What started out as an idea to provide more space for her students to collaborate and eat developed into a whole new study space and a prestigious award to show for it.

The [d] lab Leigh designed is a classroom that provides students with a space to learn in a way that is more than just sitting in seats. There are mobile tables, a place to drink coffee and plenty of space to spread out and discuss ideas with classmates. However, Leigh said this lab was originally second to a different idea.

“My students were planning a type of gallery in order to gain more notoriety,” she said. “I think all people think we do is fluff pillows, but we are actually a research-based design program.”

Leigh presented the idea to a board in order to get the money she needed  to start the project. While this idea was being developed, Leigh started to think of another.

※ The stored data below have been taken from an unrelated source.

(** A query over all event types, on working stores. *)
Lemma Query_all_types W tiers cstore blocks req s :
  qr_EventType req = None → qr_PartitionKey req ≠ [] → qr_From req < qr_To req →
  consistent tiers cstore blocks (view (qs_db s)) (files (qs_fs s)) →
  strays_readable cstore blocks (KeyHashFor (qr_PartitionKey req)) (view (qs_db s)) (files (qs_fs s)) →
  bc_store (qs_cache s) = cstore → cache_inv (qs_cache s) → warm blocks (qs_cache s) (files (qs_fs s)) →
  reads_work W → W (qs_db s) → sched (qs_fs s) = [] →
  ∃ s' evs, Query tiers req s = (s', Ok evs) ∧
  ∀ e, e ∈ evs ↔ ∃ id t mt, blocks !! id = Some (t, mt) ∧ e ∈ Rows mt ∧
    KeyHash e = KeyHashFor (qr_PartitionKey req) ∧
    UnixNano (qr_From req) <= Timestamp e < UnixNano (qr_To req) ∧
    hour_overlaps (qr_From req) (qr_To req) id = true.
Proof.
  intros Hnone Hkey Hft Hco Hstray Hst Hc Hcoh HW Hw Hsch.
  destruct (Query_succeeds W tiers cstore blocks req s) as (s' & evs & E & _); try done.
  exists s', evs. split; [done|]. intros e.
  destruct (Query_spec _ _ _ _ _ _ _ Hco Hst Hc Hcoh E) as (_ & (ids & Hp & _ & Hids) & _).
  unfold selects in Hids. rewrite Hnone in Hids. rewrite Hp, elem_of_answers. split.
  - intros (id & [_ Hov]%Hids & t & mt & Hb & Hin & Hm & Hts). by exists id, t, mt.
  - intros (id & t & mt & Hb & Hin & Hm & Hts & Hov). exists id. split.
    + apply Hids. split; [|done]. rewrite <- Hm. by eapply (co_index _ _ _ _ _ Hco).
    + by exists t, mt.
Qed.

(** A query over all event types succeeds and misses nothing its index can
    see: when reads of the store and the disk work, a query with a key and a
    non-empty interval returns, and an event is in the result exactly when some
    block holds it, it has the key and lies in the time range, and the block's
    own hour overlaps the range. *)
Theorem Query_complete W tiers cstore blocks req s :
  qr_EventType req = None → qr_PartitionKey req ≠ [] → qr_From req < qr_To req →
  consistent tiers cstore blocks (view (qs_db s)) (files (qs_fs s)) →
  strays_readable cstore blocks (KeyHashFor (qr_PartitionKey req)) (view (qs_db s)) (files (qs_fs s)) →
  bc_store (qs_cache s) = cstore → cache_inv (qs_cache s) → warm blocks (qs_cache s) (files (qs_fs s)) →
  reads_work W → W (qs_db s) → sched (qs_fs s) = [] →
  ∃ s' evs, Query tiers req s = (s', Ok evs) ∧
  ∀ e, e ∈ evs ↔ ∃ id t mt, blocks !! id = Some (t, mt) ∧ e ∈ Rows mt ∧
    KeyHash e = KeyHashFor (qr_PartitionKey req) ∧
    UnixNano (qr_From req) <= Timestamp e < UnixNano (qr_To req) ∧
    hour_overlaps (qr_From req) (qr_To req) id = true.
Proof. apply Query_all_types. Qed.

(** ** Sealing extends the database *)

(** The paths the sealer writes. *)
Definition seal_paths (req : SealRequest) : list bytes :=
  [tmp_path req; BloomPath (sr_Store req) (seal_id req); BlockPath (sr_Store req) (seal_id req)].

Lemma Seal_frame req w w' r q :
  TierLaws (sr_Store req) → Seal req w = (w', r) → q ∉ seal_paths req →
  files (fs w') !! q = files (fs w) !! q.
Proof.
  intros Hlaws E Hq. destruct (Seal_fs req w w' r E) as [r' Ef]. unfold seal_paths in Hq.
  apply not_elem_of_cons in Hq as [Hq1 Hq]. apply not_elem_of_cons in Hq as [Hq2 Hq].
  apply not_elem_of_cons in Hq as [Hq3 _]. eapply seal_files_frame; eauto.
Qed.

(** The hot store's own paths for another block are not written. *)
Lemma seal_paths_other req id' :
  TierLaws (sr_Store req) → sealreq_ok req → block_id_ok id' → id' ≠ seal_id req →
  BlockPath (sr_Store req) id' ∉ seal_paths req ∧ BloomPath (sr_Store req) id' ∉ seal_paths req.
Proof.
  intros Hlaws Hok Hid' Hne. pose proof (seal_id_ok req Hok) as Hid.
  destruct (tmp_path_shape req Hok) as [p Hp].
  destruct (tmp_path_ne (ts := sr_Store req) id' p Hid') as [Ht1 Ht2]. rewrite <- Hp in *.
  unfold seal_paths. rewrite !not_elem_of_cons. split; (split; [done|]); (split; [|split; [|apply not_elem_of_nil]]).
  - by apply block_bloom_path.
  - intros Heq. by apply Hne, (block_path_inj (ts := sr_Store req)).
  - intros Heq. by apply Hne, (bloom_path_inj (ts := sr_Store req)).
  - apply not_eq_sym. by apply block_bloom_path.
Qed.

(** Every block is named by the program, and no other tier shares a path with
    what the seal writes. *)
Definition seal_apart (tiers : gmap Tier TierStore) (blocks : Blocks) (req : SealRequest) : Prop :=
  (∀ id' t mt, blocks !! id' = Some (t, mt) → block_id_ok id') ∧
  tiers !! TierHot = Some (sr_Store req) ∧
  ∀ t store id', tiers !! t = Some store → t ≠ TierHot → block_id_ok id' →
    BlockPath store id' ∉ seal_paths req.

Lemma sealed_db_block req m id' :
  id' ≠ seal_id req → sealed_db req m !! BlockKey id' = m !! BlockKey id'.
Proof.
  intros Hne. unfold sealed_db. rewrite sealed_view_other by (auto with bbdb; intros E; by apply BlockKey_inj in E).
  apply put_idx_other. auto with bbdb.
Qed.

Lemma sealed_db_indexed req m et kh id' :
  sealreq_ok req → is_u64 kh →
  indexed et kh id' (sealed_db req m) ↔
  (et = sr_EventType req ∧ kh ∈ UniqueKeyHashes (Sort (sr_Memtable req)) ∧ id' = seal_id req) ∨
  indexed et kh id' m.
Proof.
  intros Hok Hk. unfold sealed_db, indexed. rewrite sealed_view_other by auto with bbdb.
  apply indexed_put_idx; [done|]. by apply unique_hashes_u64.
Qed.

Lemma Seal_consistent tiers blocks req w w' id :
  TierLaws (sr_Store req) → sealreq_ok req →
  zlen (block_file (seal_header req (Sort (sr_Memtable req))) (Sort (sr_Memtable req))) <= max_alloc →
  seal_apart tiers blocks req →
  consistent tiers (sr_Store req) blocks (view (db w)) (files (fs w)) →
  Seal req w = (w', Ok id) →
  consistent tiers (sr_Store req) (<[id := (TierHot, Sort (sr_Memtable req))]> blocks)
    (view (db w')) (files (fs w')).
Proof.
  intros Hlaws Hok Hsz (Hnames & Hhot & Hapart) Hco E. pose proof (Seal_returns_id _ _ _ _ E) as ->.
  pose proof (fun q => Seal_frame req w w' _ q Hlaws E) as Hframe.
  pose proof (unique_hashes_u64 req Hok) as Hu. pose proof Hok as (_ & He & _ & _ & Hrows & _).
  apply Seal_cases in E as [[[e He'] _]|[Hdisk Hview]]; [done| |done|done].
  pose proof Hdisk as [Hblock (data & Hdata & Hbloom)]. rewrite Hview.
  assert (∀ id' t mt, blocks !! id' = Some (t, mt) → id' ≠ seal_id req →
    BlockPath (sr_Store req) id' ∉ seal_paths req ∧ BloomPath (sr_Store req) id' ∉ seal_paths req) as Hother.
  { intros id' t mt Hb Hne. by eapply seal_paths_other; [| |eapply Hnames|]. }
  destruct Hco as [Cdb Cmeta Cnone Cfile Csort Cbloom Cidx]. split.
  - apply sealed_view_db_ok; [apply u64_range|by apply put_idx_ok].
  - intros id' t mt [[<- [= <- <-]]|[Hne Hb]]%lookup_insert_Some.
    + exists (sealed_meta req). split; [apply sealed_view_block|]. by split; [apply sealed_meta_ok|].
    + rewrite sealed_db_block by done. by eapply Cmeta.
  - intros id' [Hb Hne]%lookup_insert_None. rewrite sealed_db_block by done. by apply Cnone.
  - intros id' t mt [[<- [= <- <-]]|[Hne Hb]]%lookup_insert_Some.
    + exists (sr_Store req), (seal_header req (Sort (sr_Memtable req))).
      split; [done|]. by split; [apply sealed_file_ok|].
    + destruct (Cfile _ _ _ Hb) as (store & hdr & Hs & Hf & Hp). exists store, hdr.
      split; [done|]. split; [done|]. rewrite Hframe; [done|].
      destruct (decide (t = TierHot)) as [->|Ht]; [|eapply Hapart; eauto].
      rewrite Hhot in Hs. injection Hs as <-. by eapply Hother.
  - intros id' t mt [[<- [= <- <-]]|[Hne Hb]]%lookup_insert_Some; [apply Sort_sorted|by eapply Csort].
  - intros id' t mt [[<- [= <- <-]]|[Hne Hb]]%lookup_insert_Some; [by exists (sr_BloomFPR req), data|].
    destruct (Cbloom _ _ _ Hb) as (fpr & data' & Hs & Hp). exists fpr, data'. split; [done|].
    rewrite Hframe; [done|]. by eapply Hother.
  - intros id' t mt e [[<- [= <- <-]]|[Hne Hb]]%lookup_insert_Some Hin.
    + rewrite Sort_perm in Hin. exists (sr_EventType req). split; [done|].
      rewrite Forall_forall in Hrows. apply sealed_db_indexed; [done|by apply Hrows|]. left.
      split; [done|]. split; [|done]. apply elem_of_UniqueKeyHashes.
      rewrite (mt_of_Rows _ (Sort_ok (sr_Memtable req))). cbn [mt_of keyHashes].
      apply list_elem_of_In, in_map, list_elem_of_In. by rewrite Sort_perm.
    + destruct (Cidx _ _ _ _ Hb Hin) as (et & Het & Hi). exists et. split; [done|].
      destruct (Cfile _ _ _ Hb) as (store & hdr & _ & (_ & _ & Hev & _) & _).
      rewrite Forall_forall in Hev. apply sealed_db_indexed; [done|by apply Hev|by right].
Qed.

“If you’ve ever been in Aylesworth, there is no place for students to sit anywhere,” she said.

She realized there was not much in that building that catered to students in between classes.

“There are a couple vending machines, but not much in the way of amenity,” she said. “And we are kind of a long walk from any kind of coffee in the winter.”

After thinking about this, she decided a coffee spot would be another idea she could present to the board. She presented both options for grant money, and the coffee spot came out as the cheaper and more favored option. Leigh decided to add in an interactive study space with a computer lab and create one big collaborative classroom for students to learn.

Bryony Wagner, a junior interior design major, said this lab is a much better environment to work in than the other traditional classrooms.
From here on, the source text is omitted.